[INPUT FOR THIS TASK]:
(** [flock(fd, (exclusive ? LOCK_EX : LOCK_SH)|LOCK_NB)]. *)
Definition compatible (locks : gmap nat bool) (pid : nat) (exclusive : bool) : bool :=
  if exclusive then bool_decide (delete pid locks = ∅) else bool_decide (map_Forall (fun _ e => e = false) (delete pid locks)).
Definition flock (k : Kernel) (i pid : nat) (exclusive : bool) : option Kernel :=
  match k_objs k !! i with
  | Some o => if compatible (ob_locks o) pid exclusive
              then Some (put_obj k i (mkObj (ob_size o) (ob_content o) (<[pid := exclusive]> (ob_locks o)) (ob_creator o))) else None
  | None => None
  end.
(** [flock(fd, LOCK_UN)], and what [close] or the death of the process does to the lock. *)
Definition funlock (k : Kernel) (i pid : nat) : Kernel :=
  match k_objs k !! i with
  | Some o => put_obj k i (mkObj (ob_size o) (ob_content o) (delete pid (ob_locks o)) (ob_creator o))
  | None => k
  end.
Definition close_fd (k : Kernel) (fd : option nat) (pid : nat) : Kernel :=
  match fd with Some i => funlock k i pid | None => k end.
Definition shm_unlink (k : Kernel) (name : Name) : Kernel := mkKernel (delete name (k_names k)) (k_objs k) (k_next k).
Definition ftruncate (k : Kernel) (i : nat) (size : Z) : Kernel :=
  match k_objs k !! i with
  | Some o => put_obj k i (mkObj size (ob_content o) (ob_locks o) (ob_creator o))
  | None => k
  end.
Definition store (k : Kernel) (i : nat) (c : content) : Kernel :=
  match k_objs k !! i with
  | Some o => put_obj k i (mkObj (ob_size o) c (ob_locks o) (ob_creator o))
  | None => k
  end.

(** ** One step of a process

    [err]: the error the system call fails with, if it does; [late]: whether
    the deadline has passed when the code looks at the clock. *)

(** After a failed [shm_open]. *)
Definition open_retry (p : Proc) (e : errno) (late : bool) : Proc :=
  if p_create p || negb (bool_decide (e = ENOENT)) || late then at_point p Failed else p.
(** After a lock that was not obtained, and after an object of size 0. *)
Definition lock_retry (p : Proc) (late : bool) : Proc := if late then at_point p AtClose else at_point p AtLock.
Definition sender_flag (a : str) (c : TxArgs) : option TxArgs :=
  if a == "--durable-acks" then Some (c <| ta_durable_acks := true |>)
  else if a == "--allow-insecure-udp" then Some (c <| ta_allow_insecure_udp := true |>)
  else if a == "--from-edge" then Some (c <| ta_from_edge := true |>)
  else None.
Definition sender_valued (a : str) : option (str -> TxArgs -> res TxArgs) :=
  if a == "--stream-id" then Some (fun v c => let! n := stoull v in Ok (c <| ta_stream_id := n |>))
  else if a == "--stream-epoch" then Some (fun v c => let! n := stoull v in Ok (c <| ta_stream_epoch := n |>))
  else if a == "--in-shm" then Some (fun v c => Ok (c <| ta_in_shm := v |>))
  else if a == "--slots" then Some (fun v c => let! n := u32_arg v in Ok (c <| ta_slots := n |>))
  else if a == "--host" then Some (fun v c => Ok (c <| ta_host := v |>))
  else if a == "--port" then Some (fun v c => Ok (c <| ta_port := v |>))
  else if a == "--unix-dst" then Some (fun v c => Ok (add_destination (mkDestination v "") c))
  else if a == "--dst" then Some (fun v c => let! d := parse_destination v in Ok (add_destination d c))
  else if a == "--count" then Some (fun v c => let! n := stoull v in Ok (c <| ta_count := n |>))
  else if a == "--idle-ms" then Some (fun v c => let! n := stoull v in Ok (c <| ta_idle_ms := n |>))
  else if a == "--sndbuf" then Some (fun v c => let! n := stoi v in Ok (c <| ta_sndbuf := n |>))
  else if a == "--queue-bytes" then
    Some (fun v c => let! n := stoull v in
                     if (n <? 65536) || (64 * 1024 * 1024 <? n) then Throw InvalidArgument else Ok (c <| ta_queue_bytes := n |>))
  else if a == "--send-workers" then
    Some (fun v c => let! n := stoull v in if (n <? 1) || (256 <? n) then Throw InvalidArgument else Ok (c <| ta_send_workers := u32 n |>))
  else if a == "--repeat" then Some (fun v c => let! n := u32_arg v in Ok (c <| ta_repeat := n |>))
  else if a == "--batch-size" then Some (fun v c => let! n := u32_arg v in Ok (c <| ta_batch_size := n |>))
  else if a == "--batch-timeout-us" then Some (fun v c => let! n := stoull v in Ok (c <| ta_batch_timeout_us := n |>))
  else if a == "--fec-k" then
    Some (fun v c => let! n := stoull v in if kMaxGeneration <? n then Throw InvalidArgument else Ok (c <| ta_fec_k := u16 n |>))
  else if a == "--fec-parity" then
    Some (fun v c => let! n := stoull v in if (n <? 1) || (16 <? n) then Throw InvalidArgument else Ok (c <| ta_fec_parity := u16 n |>))
  else if a == "--fec-timeout-us" then Some (fun v c => let! n := stoull v in Ok (c <| ta_fec_timeout_us := n |>))
  else if a == "--test-drop-pct" then Some (fun v c => let! x := stod v in Ok (c <| ta_test_drop_pct := x |>))
  else if a == "--test-reorder-pct" then Some (fun v c => let! x := stod v in Ok (c <| ta_test_reorder_pct := x |>))
  else if a == "--test-reorder-delay-us" then Some (fun v c => let! n := stoull v in Ok (c <| ta_test_reorder_delay_us := n |>))
  else if a == "--test-seed" then Some (fun v c => let! n := stoull v in Ok (c <| ta_test_seed := n |>))
  else if a == "--echo-out-shm" then Some (fun v c => Ok (c <| ta_echo_out_shm := v |>))
  else if a == "--rcvbuf" then Some (fun v c => let! n := stoi v in Ok (c <| ta_rcvbuf := n |>))
  else if a == "--echo-timeout-ms" then Some (fun v c => let! n := stoull v in Ok (c <| ta_echo_timeout_ms := n |>))
  else None.

(** [x != 0.0] and the range check of a percentage. *)
Definition nonzero (x : double) : bool := negb (SFeqb x (S754_zero false)).
Definition bad_pct (x : double) : bool := SFltb x (S754_zero false) || SFltb (double_of 100) x.
Definition is_udp (d : Destination) : bool := negb (str_empty (ds_port d)).

(** [random_id]: [getrandom] with the eight bytes it returned, if it did. *)
Definition random_id (r : option Z) : res Z :=
  match r with Some id => if id =? 0 then Throw RuntimeError else Ok id | None => Throw RuntimeError end.

(** Echo mode: what it does not allow. *)
Definition echo_conflict (c : TxArgs) : res bool :=
  if str_empty (ta_echo_out_shm c) then Ok false
  else
    let! d := vget (ta_destinations c) 0 in
    Ok (str_empty (ds_port d) || negb (length (ta_destinations c) =? 1)%nat || negb (ta_repeat c =? 1) || negb (ta_fec_k c =? 0) ||
        nonzero (ta_test_drop_pct c) || nonzero (ta_test_reorder_pct c)).

(** The fixed defaults and the checks that exit. *)
Definition sender_normalise (c : TxArgs) : res TxArgs :=
  let c := if ta_repeat c =? 0 then c <| ta_repeat := 1 |> else c in
  let c := if ta_batch_size c =? 0 then c <| ta_batch_size := 1 |> else c in
  if 1024 <? ta_batch_size c then Throw (ExitStatus 2)
  else if negb (is_power_of_two (ta_slots c)) then Throw (ExitStatus 2)
  else if kMaxGeneration <? ta_fec_k c then Throw (ExitStatus 2)
  else if bad_pct (ta_test_drop_pct c) || bad_pct (ta_test_reorder_pct c) then Throw (ExitStatus 2)
  else if (256 <? length (ta_destinations c))%nat || (ta_sndbuf c <=? 0) || (ta_rcvbuf c <=? 0) then Throw (ExitStatus 2)
  else
    let c := if ta_fec_timeout_us c =? 0 then c <| ta_fec_timeout_us := 1 |> else c in
    Ok (if (length (ta_destinations c) =? 0)%nat then add_destination (mkDestination (ta_host c) (ta_port c)) c else c).

(** The checks that throw, and the stream's identity. *)
Definition sender_check (c : TxArgs) (rnd_id rnd_epoch : option Z) : res TxArgs :=
  let! conflict := echo_conflict c in
  if conflict then Throw (ExitStatus 2)
  else if existsb (fun d => is_udp d && negb (ta_allow_insecure_udp c)) (ta_destinations c) then Throw InvalidArgument
  else if ta_send_workers c <? Z.of_nat (length (ta_destinations c)) then Throw InvalidArgument
  else if 1024 * 1024 * 1024 <? u64 (ta_queue_bytes c * Z.of_nat (length (ta_destinations c))) then Throw InvalidArgument
  else if ta_durable_acks c && existsb is_udp (ta_destinations c) then Throw InvalidArgument
  else
    let! id := if ta_stream_id c =? 0 then random_id rnd_id else Ok (ta_stream_id c) in
    let! epoch := if ta_stream_epoch c =? 0 then random_id rnd_epoch else Ok (ta_stream_epoch c) in
    Ok (c <| ta_stream_id := id |> <| ta_stream_epoch := epoch |>).

Definition sender_parse_args (argv : list str) (rnd_id rnd_epoch : option Z) : res TxArgs :=
  let! c := parse_loop sender_flag sender_valued argv TxArgs_default in
  let! c := sender_normalise c in
  sender_check c rnd_id rnd_epoch.

(** ** [run]: the exit status of a command line that is not accepted

    [std::exit] ends the process; an exception is caught and [run] returns 2. *)
Definition rejected_status (f : fault) : Z := match f with ExitStatus n => n | _ => 2 end.

(** ** What an accepted command line satisfies *)

(** The faults of [parse_args]: every one of them makes the program exit with status 2. *)
Definition arg_fault (f : fault) : Prop := f = ExitStatus 2 \/ f = InvalidArgument \/ f = OutOfRange \/ f = RuntimeError.

Lemma arg_fault_status (f : fault) : arg_fault f -> rejected_status f = 2.
Proof. by intros [->|[->|[->| ->]]]. Qed.

Lemma conversion_arg_fault (f : fault) : conversion_fault f -> arg_fault f.
Proof. unfold conversion_fault, arg_fault. tauto. Qed.

Lemma u32_arg_wp (v : str) : wp arg_fault (in_range 32) (u32_arg v).
Proof.
  unfold u32_arg. eapply wp_bind; [eapply wp_mono; [apply stoull_wp|apply conversion_arg_fault|intros n Hn; exact Hn]|].
  intros n _. by apply wrap_range.
Qed.
(** ** Operations *)

(** One turn of the [accept_stream] loop: the stop flag, the clock, and, if
    [poll] reports the listener ready, what [accept] returns ([None] is -1; a
    connection is the bytes its peer is going to send). *)
Record AcceptTurn := mkAccept { at_stop : bool; at_now : Z; at_ready : option (option bytes) }.

Fixpoint accept_stream (deadline : Z) (turns : list AcceptTurn) : option bytes :=
  match turns with
  | [] => None
  | t :: turns' =>
    if negb (at_stop t) && (at_now t <? deadline) then
      match at_ready t with Some conn => conn | None => accept_stream deadline turns' end
    else None
  end.

(** What [recvmmsg] answers: messages, no message yet, or an error. *)
Inductive recv_answer := RecvGot (ms : list rx_message) | RecvAgain | RecvFail.

Record RxTurn := mkTurn {
  rt_stop : bool;                 (* should_stop() at the loop head *)
  rt_expire : Key -> Z;           (* the clock, once per stream *)
  rt_recv : recv_answer;          (* recvmmsg *)
  rt_ticks : list tick;           (* the transfers of receive_frame *)
  rt_stop2 : bool;                (* should_stop() before reconnecting *)
  rt_accept_now : Z; rt_accept : list AcceptTurn;
  rt_sends : list Z;              (* answers of sendmmsg *)
  rt_acks : list (list tick);     (* the transfers of the acknowledgements *)
  rt_now : Z; rt_now2 : Z         (* the clock while handling a frame, and at the end of the turn *)
}.

Inductive rx_flow := RxContinue | RxBreak | RxReturn (status : Z).

(** The state of [run]; [mn_echo] and [mn_acks] record what the kernel took. *)
Record RxMain (R : Type) := mkMain {
  mn_rx : Receiver R; mn_conn : bytes; mn_last_progress : Z; mn_echo : list bytes; mn_acks : bytes
}.
Arguments mkMain {R}. Arguments mn_rx {R}. Arguments mn_conn {R}. Arguments mn_last_progress {R}. Arguments mn_echo {R}. Arguments mn_acks {R}.

(** The loop around [sendmmsg] in echo mode: the messages taken, and whether all were. *)
Fixpoint echo_loop (sends : list Z) (ms : list bytes) : list bytes * bool :=
  match ms, sends with
  | [], _ => ([], true)
  | _, [] => ([], false)
  | _, sent :: sends' =>
    if sent <=? 0 then ([], false)
    else let n := Nat.min (Z.to_nat sent) (length ms) in
         let '(out, ok) := echo_loop sends' (drop n ms) in (take n ms ++ out, ok)
  end.

Section Main.
Context {R : Type} `{Sink R}.
Variable args : RxArgs.
Definition demo_tx_proc : TxProc (list bytes) :=
  mkTxProc None None (Ok 0) [] (Throw RuntimeError) demo_net [demo_net_env] (fun _ => Some false) demo_tx_env.
Definition sender_view (r : res (Z * option (option (list (nat * option bool) * Tx (list bytes) * option TxReport)))) : option (Z * nat) :=
  match r with Ok (s, Some (Some (_, t, _))) => Some (s, length (t_taken t)) | _ => None end.
Lemma demo_sender_view : sender_view (sender_main demo_tx_argv demo_tx_proc) = Some (0, 2%nat).
Proof. vm_compute. reflexivity. Qed.
Lemma demo_tx_parsed (a : TxArgs) : sender_parse_args demo_tx_argv None None = Ok a -> a = demo_tx_args.
Proof. unfold demo_tx_args. by intros ->. Qed.
Lemma demo_tx_plain : plain_options demo_tx_args /\ (length (ta_destinations demo_tx_args) <= 1)%nat.
Proof. split; [intros sockets; split; vm_compute; reflexivity|vm_compute; lia]. Qed.
Lemma demo_net_ok : net_ok demo_net.
Proof. repeat (apply Forall_cons; split; [cbn; lia|]); by apply Forall_nil. Qed.
Lemma demo_tx_alone (fds : list nat) (k : Net) : open_sockets demo_tx_args (ta_destinations demo_tx_args) [demo_net_env] demo_net = (Ok fds, k) ->
  fanout (tx_config demo_tx_args (map (fun fd => (fd, Some false)) fds)) = false.
Proof.
  intros Eo. destruct (open_sockets_ok _ _ _ _ _ _ demo_net_ok Eo) as [_ (l & _ & _ & _ & -> & Hl)]. pose proof (proj2 demo_tx_plain) as H1.
  destruct l as [|x [|y l]]; [done|done|cbn in Hl; lia].
Qed.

[ACTION ITEM]:
Each line holding the word "reflexivity" must be pulled from the records.

[SOLUTION TO THE EXERCISE]:
Proof. vm_compute. reflexivity. Qed.
Proof. split; [intros sockets; split; vm_compute; reflexivity|vm_compute; lia]. Qed.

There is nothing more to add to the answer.